The main pro for starting a Mediterranean diet is reducing the risk of heart disease and stroke, Mostly because the diet consists of low cholesterol foods that ensure a healthier diet. While the American diet contains high saturated foods like burgers and pizzas, the Mediterranean diet focuses on iron-infused foods like fish and vegetables. Having low-saturated foods lowers the chances of heart disease. Another benefit is having lower cholesterol levels. Olive oil provides monounsaturated fat, which lowers total cholesterol and low-density lipoprotein.

Fatty fish like mackerel, herring, sardines, albacore tuna, and salmon are rich in omega-3 fatty acids. Wine is also a popular delicacy paired with the main course. Other food options for this diet are herbs and spices, whole grains, unprocessed soy, beans and legumes, eggs, and poultry. For breakfast try a Peanut Butter & Chia Berry Jam English Muffin. Lunch: Zuppa di Pesce e Frutti di Mare (Mediterranean Seafood Soup). Dinner: Greek Chicken with Tzatziki Sauce.
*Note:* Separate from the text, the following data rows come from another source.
(** A request body for [POST /api/recurring]; [None] is a field left
    out, and for [rb_type] and [rb_frequency] also a string outside the
    enum.  The flags are Booleans and the dates other than [startDate]
    are valid dates. *)
Record RecurringBody := mkRecurringBody {
  rb_userId : option ObjectId;
  rb_name : option string;
  rb_type : option TransactionType;
  rb_fromAccount : option ObjectId;
  rb_toAccount : option ObjectId;
  rb_amount : option float;
  rb_category : option string;
  rb_paymentMode : option string;
  rb_note : option string;
  rb_frequency : option Frequency;
  rb_dayOfMonth : option Z;
  rb_dayOfWeek : option Z;
  rb_startDate : option DateInput;
  rb_endDate : option Z;
  rb_nextRunDate : option Z;
  rb_lastRunDate : option Z;
  rb_isActive : option bool;
  rb_isPaused : option bool;
  rb_totalExecutions : option Z;
  rb_maxExecutions : option Z;
  rb_tags : list ObjectId
}.

Module RecurringSchema.

(** The document Mongoose builds from a body whose [userId] and
    [nextRunDate] the handler has set: setters and defaults applied;
    [None] when a required path is missing or a date does not cast. *)
Definition cast (user : ObjectId) (nextRunDate : option Z) (now : Z)
    (body : RecurringBody) : option RecurringTransaction :=
  match rb_name body, rb_type body, rb_amount body, rb_category body,
        rb_frequency body with
  | Some name, Some type, Some amount, Some category, Some frequency =>
      startDate ← match rb_startDate body with
                  | Some d => DateInput.toDate d
                  | None => Some now
                  end;
      nextRunDate ← nextRunDate;
      Some (mkRecurring user (JSString.trim name) type
              (rb_fromAccount body) (rb_toAccount body) amount
              (JSString.trim category)
              (default "bank_transfer"%string (rb_paymentMode body))
              (JSString.trim <$> rb_note body)
              frequency
              (Some (default 1 (rb_dayOfMonth body)))
              (rb_dayOfWeek body)
              startDate
              (rb_endDate body)
              nextRunDate
              (rb_lastRunDate body)
              (default true (rb_isActive body))
              (default false (rb_isPaused body))
              (default 0 (rb_totalExecutions body))
              (rb_maxExecutions body)
              (rb_tags body)
              now)
  | _, _, _, _, _ => None
  end.
(** * Vertical structure of accretion discs: the solver of [vs.py]

    A shallow embedding of [src/bin/vs.py] (class [BaseVerticalStructure],
    the mixins that supply the equation of state, the opacity law and the
    temperature gradient, and the shooting method [fit]).

    Conventions of the embedding.
    - Python and NumPy floats are read as real numbers: [+ - * /] are the
      field operations of [R], [x ** n] with an integer literal [n] is
      [x ^ n], [x ** q] with a float exponent is [fpow x q], [np.sqrt] is
      [sqrt], [abs] is [Rabs], [np.minimum] is [Rmin].  Rounding, overflow
      and NaN are outside the model.
    - A method is a function of [self : session]; a method that assigns
      attributes returns the updated session.
    - Observable effects ([print], [breakpoint()]), exceptions and
      non-termination of the [while True] loop live in the monad [M].
    - SciPy ([solve_ivp], [brentq]) and the astropy constants are
      interfaces ([Scipy], [Constants]): the solver code is verified for
      every implementation of them. *)

From Stdlib Require Import Reals Lra Lia List String Arith Sorted.
Import ListNotations.
Open Scope R_scope.

(** ** Comparisons and powers on floats *)

Definition Rltb (a b : R) : bool := if Rlt_dec a b then true else false.
Definition Reqb (a b : R) : bool := if Req_dec_T a b then true else false.

(** [x ** q] for a float exponent [q]; meaningful for [0 < x]. *)
Definition fpow (x q : R) : R := Rpower x q.

(** ** Effects: trace of events, exceptions, fuel *)

Inductive event : Type :=
| Printed (msg : string)
| Breakpoint.

Inductive exn : Type :=
| AssertionError
| IndexError.

Inductive outcome (A : Type) : Type :=
| Returns (a : A)
| Raises (e : exn)
| OutOfFuel.
Arguments Returns {A} a.
Arguments Raises {A} e.
Arguments OutOfFuel {A}.

Definition M (A : Type) : Type := (list event * outcome A)%type.

Definition ret {A} (a : A) : M A := ([], Returns a).
Definition raise {A} (e : exn) : M A := ([], Raises e).
Definition out_of_fuel {A} : M A := ([], OutOfFuel).
Definition emit (e : event) : M unit := ([e], Returns tt).

Definition with_trace {A} (tr : list event) (m : M A) : M A :=
  (tr ++ fst m, snd m).

Definition bind {A B} (m : M A) (k : A -> M B) : M B :=
  match snd m with
  | Returns a => with_trace (fst m) (k a)
  | Raises e => (fst m, Raises e)
  | OutOfFuel => (fst m, OutOfFuel)
  end.

Notation "x <- m ;; k" := (bind m (fun x => k))
  (at level 61, m at next level, right associativity).
Notation "' p <- m ;; k" := (bind m (fun x => match x with p => k end))
  (at level 61, p pattern, m at next level, right associativity).
Notation "m ;;; k" := (bind m (fun _ => k))
  (at level 61, right associativity).

Definition print (msg : string) : M unit := emit (Printed msg).
Definition breakpoint : M unit := emit Breakpoint.

(** Python's [xs[-1]]. *)
Definition last_item {A} (xs : list A) : M A :=
  match rev xs with
  | [] => raise IndexError
  | x :: _ => ret x
  end.

(** ** The unknown functions *)

Module Vars.
Inductive t : Type := S | P | Q | T.
Definition index (v : t) : nat :=
  match v with S => 0 | P => 1 | Q => 2 | T => 3 end.
End Vars.

(** The array [y] of the four dimensionless functions. *)
Record yvec : Type := mk_y { yS : R; yP : R; yQ : R; yT : R }.

Definition get (y : yvec) (v : Vars.t) : R :=
  match v with
  | Vars.S => yS y
  | Vars.P => yP y
  | Vars.Q => yQ y
  | Vars.T => yT y
  end.
Notation "y .[ v ]" := (get y v) (at level 1, left associativity, format "y .[ v ]").

(** ** External interfaces *)

(** [astropy.constants], cgs values.  Only their signs matter below. *)
Class Constants : Type := {
  sigmaSB : R;
  R_gas : R;
  G : R;
  M_sun : R
}.

Definition positive_constants `{Constants} : Prop :=
  0 < sigmaSB /\ 0 < R_gas /\ 0 < G /\ 0 < M_sun.

(** The attributes of a [BaseVerticalStructure] object. *)
Record session : Type := mk_session {
  mu : R;
  Mx : R;
  GM : R;
  alpha : R;
  r : R;
  F : R;
  omegaK : R;
  eps : R;
  Q_norm : R;
  Q0 : R;
  z0 : R;
  P_norm : R;
  T_norm : R;
  sigma_norm : R;
  Teff : R
}.
(** ** Lasers *)

Definition advanceLaser (deltaTime : Q) (l : Laser) : Laser :=
  mkLaser (V.add (l_position l) (V.multiplyScalar (l_velocity l) deltaTime))
          (l_velocity l) (l_startPosition l) (l_distance l)
          (l_maxDistance l) (l_damage l) (l_isEnemy l).

Definition damageTarget (d : Z) (t : Target) : Target :=
  mkTarget (t_position t) (t_meshRotation t) (t_radius t)
           (t_health t - d)%Z (t_velocity t) (t_rotation t).

(** The loop over the fighters in [updateLasers], for the laser at index [i]:
    [j] runs from [n - 1] down to 0 and the loop is left at the first hit. *)
Fixpoint laserTargets_loop (n i : nat) (laser : Laser) (g : Game) : Game :=
  match n with
  | O => g
  | S j =>
      match env_targets (env g) !! j with
      | None => laserTargets_loop j i laser g
      | Some target =>
          if V.distLt (l_position laser) (t_position target) (t_radius target)
          then
            let target' := damageTarget (l_damage laser) target in
            let g1 := set_env (set_env_targets (<[j := target']>)) g in
            let g2 := env_createExplosionEffect (l_position laser) 0.5
                        16711680%Z g1 in
            let g3 := set_lasers (delete i) g2 in
            if (t_health target' <=? 0)%Z then
              let g4 := env_createExplosionEffect (t_position target') 2
                          16755200%Z g3 in
              let g5 := set_env (destroyTarget j) g4 in
              updateScoreDisplay (addScore 100 g5)
            else g3
          else laserTargets_loop j i laser g
      end
  end.

(** The loop over the asteroids in [updateLasers], for the laser at index [i]:
    [j] runs upwards from [j] over [n] asteroids and the loop is left at the
    first hit. *)
Fixpoint laserAsteroids_loop (n j i : nat) (laser : Laser) (g : Game) : Game :=
  match n with
  | O => g
  | S n' =>
      match asteroids (env g) !! j with
      | None => g
      | Some a =>
          if V.distLt (l_position laser) (deref (env g) (a_mesh a)) (a_radius a)
          then
            let g1 := env_createExplosionEffect (l_position laser) 0.5
                        11184810%Z g in
            let g2 := set_lasers (delete i) g1 in
            let roll := random (randCalls g2) in
            let g3 := set_randCalls Datatypes.S g2 in
            if Qltb roll 0.25 then
              let g4 := env_createExplosionEffect (deref (env g3) (a_mesh a))
                          (a_radius a) 11184810%Z g3 in
              let g5 := set_env (destroyAsteroid j) g4 in
              updateScoreDisplay (addScore 25 g5)
            else g3
          else laserAsteroids_loop n' (Datatypes.S j) i laser g
      end
  end.
(** What a successful normalization returned, and why. *)
Lemma normalizeNumber_some (cc raw n : string) :
  normalizeNumber cc raw = Some n ->
  let d := Str.stripNonDigits raw in
  (n = d /\ 8 <= String.length d /\ (11 <= String.length d \/ cc = "")) \/
  (n = cc ++ d /\ 8 <= String.length d <= 10 /\ cc <> "").
Proof.
  intros E d. destruct (string_dec d "") as [Ed|NE].
  - exfalso. unfold normalizeNumber in E.
    destruct (Str.truthy raw); [|discriminate]. cbn [negb] in E.
    fold d in E. rewrite Ed in E. discriminate.
  - rewrite (normalizeNumber_digits cc raw NE) in E. cbv zeta in E. fold d in E.
    destruct (11 <=? String.length d) eqn:E11.
    + apply Nat.leb_le in E11. left. inversion E. repeat split; [lia | now left].
    + apply Nat.leb_gt in E11.
      destruct (8 <=? String.length d) eqn:E8; [|discriminate].
      apply Nat.leb_le in E8. cbn [andb] in E.
      destruct cc as [|c cc]; cbn [Str.truthy] in E; inversion E.
      * left. repeat split; [lia | now right].
      * right. repeat split; [lia | lia | discriminate].
Qed.

(** X1. With no default country code the normalizer is the one of the
    earlier versions of the service: digits only, eight at least. *)
Theorem normalizeNumber_without_prefix (raw : string) :
  normalizeNumber "" raw = normalizeNumberV1 raw.
Proof.
  unfold normalizeNumberV1.
  destruct (string_dec (Str.stripNonDigits raw) "") as [Ed|NE].
  - unfold normalizeNumber. destruct (Str.truthy raw); [|reflexivity].
    cbn [negb]. now rewrite Ed.
  - rewrite (normalizeNumber_digits "" raw NE). cbv zeta.
    destruct raw as [|c raw]; [now elim NE|]. cbn [Str.truthy negb andb].
    rewrite andb_false_r.
    destruct (11 <=? String.length (Str.stripNonDigits (String c raw))) eqn:E11;
      [|reflexivity].
    apply Nat.leb_le in E11.
    replace (8 <=? String.length (Str.stripNonDigits (String c raw))) with true
      by (symmetry; apply Nat.leb_le; lia).
    reflexivity.
Qed.

(** X2. Whatever the environment holds as default country code, a
    normalized number consists of digits only, at least eight of them. *)
Theorem normalizeNumber_result_is_dialable (env : option string) (raw n : string) :
  normalizeNumber (countryCodeOfEnv env) raw = Some n ->
  Str.allChars Str.isDigit n = true /\ 8 <= String.length n.
Proof.
  intros E. destruct (normalizeNumber_some _ _ _ E) as [[En [H8 _]]|[En [H8 _]]];
    subst n.
  - split; [apply stripNonDigits_digits | exact H8].
  - split.
    + now rewrite allChars_append, countryCodeOfEnv_digits, stripNonDigits_digits.
    + rewrite length_append. lia.
Qed.

Lemma normalizeNumber_result_is_dialable_witness :
  normalizeNumber (countryCodeOfEnv (Some "+57")) "(300) 123 45 67"
  = Some "573001234567" /\
  Str.allChars Str.isDigit "573001234567" = true /\
  8 <= String.length "573001234567".
Proof.
  split; [reflexivity|].
  apply (normalizeNumber_result_is_dialable (Some "+57") "(300) 123 45 67").
  reflexivity.
Defined.

Lemma normalizeNumber_kept (cc n : string) :
  Str.allChars Str.isDigit n = true -> 8 <= String.length n ->
  11 <= String.length n \/ cc = "" ->
  normalizeNumber cc n = Some n.
Proof.
  intros Hd H8 Hwhy.
  assert (NE : Str.stripNonDigits n <> "").
  { rewrite (stripNonDigits_fixes_digits n Hd).
    destruct n; [cbn in H8; lia | discriminate]. }
  rewrite (normalizeNumber_digits cc n NE). cbv zeta.
  rewrite (stripNonDigits_fixes_digits n Hd).
  rewrite (proj2 (Nat.leb_le _ _) H8).
  destruct (11 <=? String.length n) eqn:E11; [reflexivity|].
  apply Nat.leb_gt in E11. destruct Hwhy as [H11|Hcc]; [lia|].
  subst cc. reflexivity.
Qed.

Lemma normalizeNumber_prefixed (cc raw : string) :
  8 <= String.length (Str.stripNonDigits raw) <= 10 -> cc <> "" ->
  normalizeNumber cc raw = Some (cc ++ Str.stripNonDigits raw).
Proof.
  intros [H8 H10] Hcc.
  assert (NE : Str.stripNonDigits raw <> "").
  { destruct (Str.stripNonDigits raw); [cbn in H8; lia | discriminate]. }
  rewrite (normalizeNumber_digits cc raw NE). cbv zeta.
  replace (11 <=? String.length (Str.stripNonDigits raw)) with false
    by (symmetry; apply Nat.leb_gt; lia).
  now rewrite (proj2 (Nat.leb_le _ _) H8), (truthy_nonempty _ Hcc).
Qed.

(** X3. Normalizing twice is normalizing once exactly when the default
    country code is empty or has three digits or more.  With a prefix of one
    or two digits, an eight-digit number comes back nine or ten digits long
    and would get the prefix again. *)
Theorem normalizeNumber_idempotent_iff (env : option string) :
  let cc := countryCodeOfEnv env in
  (forall raw n, normalizeNumber cc raw = Some n -> normalizeNumber cc n = Some n)
  <-> (cc = "" \/ 3 <= String.length cc).
Proof.
  intros cc. pose proof (countryCodeOfEnv_digits env) as Hcc. fold cc in Hcc.
  split.
  - intros Hidem. destruct cc as [|c1 cc'] eqn:Ecc; [now left|]. right.
    destruct (le_lt_dec 3 (String.length (String c1 cc'))) as [|Hshort];
      [assumption|exfalso].
    set (raw := "00000000").
    assert (E1 : normalizeNumber (String c1 cc') raw = Some (String c1 cc' ++ raw)).
    { apply (normalizeNumber_prefixed (String c1 cc') raw);
        [unfold raw; vm_compute; split; lia | discriminate]. }
    pose proof (Hidem raw _ E1) as E2.
    assert (Es : Str.stripNonDigits (String c1 cc' ++ raw) = String c1 cc' ++ raw).
    { apply stripNonDigits_fixes_digits. now rewrite allChars_append, Hcc. }
    assert (E3 : normalizeNumber (String c1 cc') (String c1 cc' ++ raw)
                 = Some (String c1 cc' ++ (String c1 cc' ++ raw))).
    { rewrite <- Es at 2. apply normalizeNumber_prefixed; [|discriminate].
      rewrite Es, length_append. unfold raw.
      cbn [String.length] in Hshort |- *. clear - Hshort. lia. }
    rewrite E3 in E2. inversion E2 as [E4].
    apply (f_equal String.length) in E4.
    unfold raw in E4. rewrite !length_append in E4.
    cbn [String.length] in E4. rewrite !length_append in E4.
    cbn [String.length] in E4. clear - E4. lia.
  - intros Hok raw n E.
    destruct (normalizeNumber_some _ _ _ E) as [[En [H8 H11]]|[En [H8 Hne]]];
      subst n.
    + apply normalizeNumber_kept;
        [apply stripNonDigits_digits | exact H8 | exact H11].
    + destruct Hok as [Hempty|H3]; [contradiction|].
      apply normalizeNumber_kept.
      * now rewrite allChars_append, Hcc, stripNonDigits_digits.
      * rewrite length_append. lia.
      * left. rewrite length_append. lia.
Qed.

Lemma normalizeNumber_idempotent_iff_witness :
  normalizeNumber "593" "099 123 4567" = Some "5930991234567" /\
  normalizeNumber "593" "5930991234567" = Some "5930991234567".
Proof.
  split; [reflexivity|].
  apply (proj2 (normalizeNumber_idempotent_iff (Some "593"))
               (or_intror (le_n 3)) "099 123 4567").
  reflexivity.
Defined.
Even though the Mediterranean diet is one of the top diets in the country, the diet is low in protein. Some people may need additional guidance with maintaining this diet because studies need completion. The Mediterranean diet won’t be recommended for people with diabetes because the diet may be high in carbohydrates. This is because fruits and vegetables offer a lot of carbohydrates to take in. Diabetic patients need to eat a consistent amount of carbohydrates so their sugar won’t spike. Cooking this food can vary because of the strategic recipes included. 

Final Thoughts

If you’re into Southern European cuisines, then the Mediterranean diet is right for you. This food doesn’t have to be limited to people who only want to eat plant-based foods, it can be for the whole family. The diet can work for all global tastes. Do more research to make sure the Mediterranean diet is right for you. You can have fun experimenting with different Greek or Italian recipes to choose from. The possibilities are endless.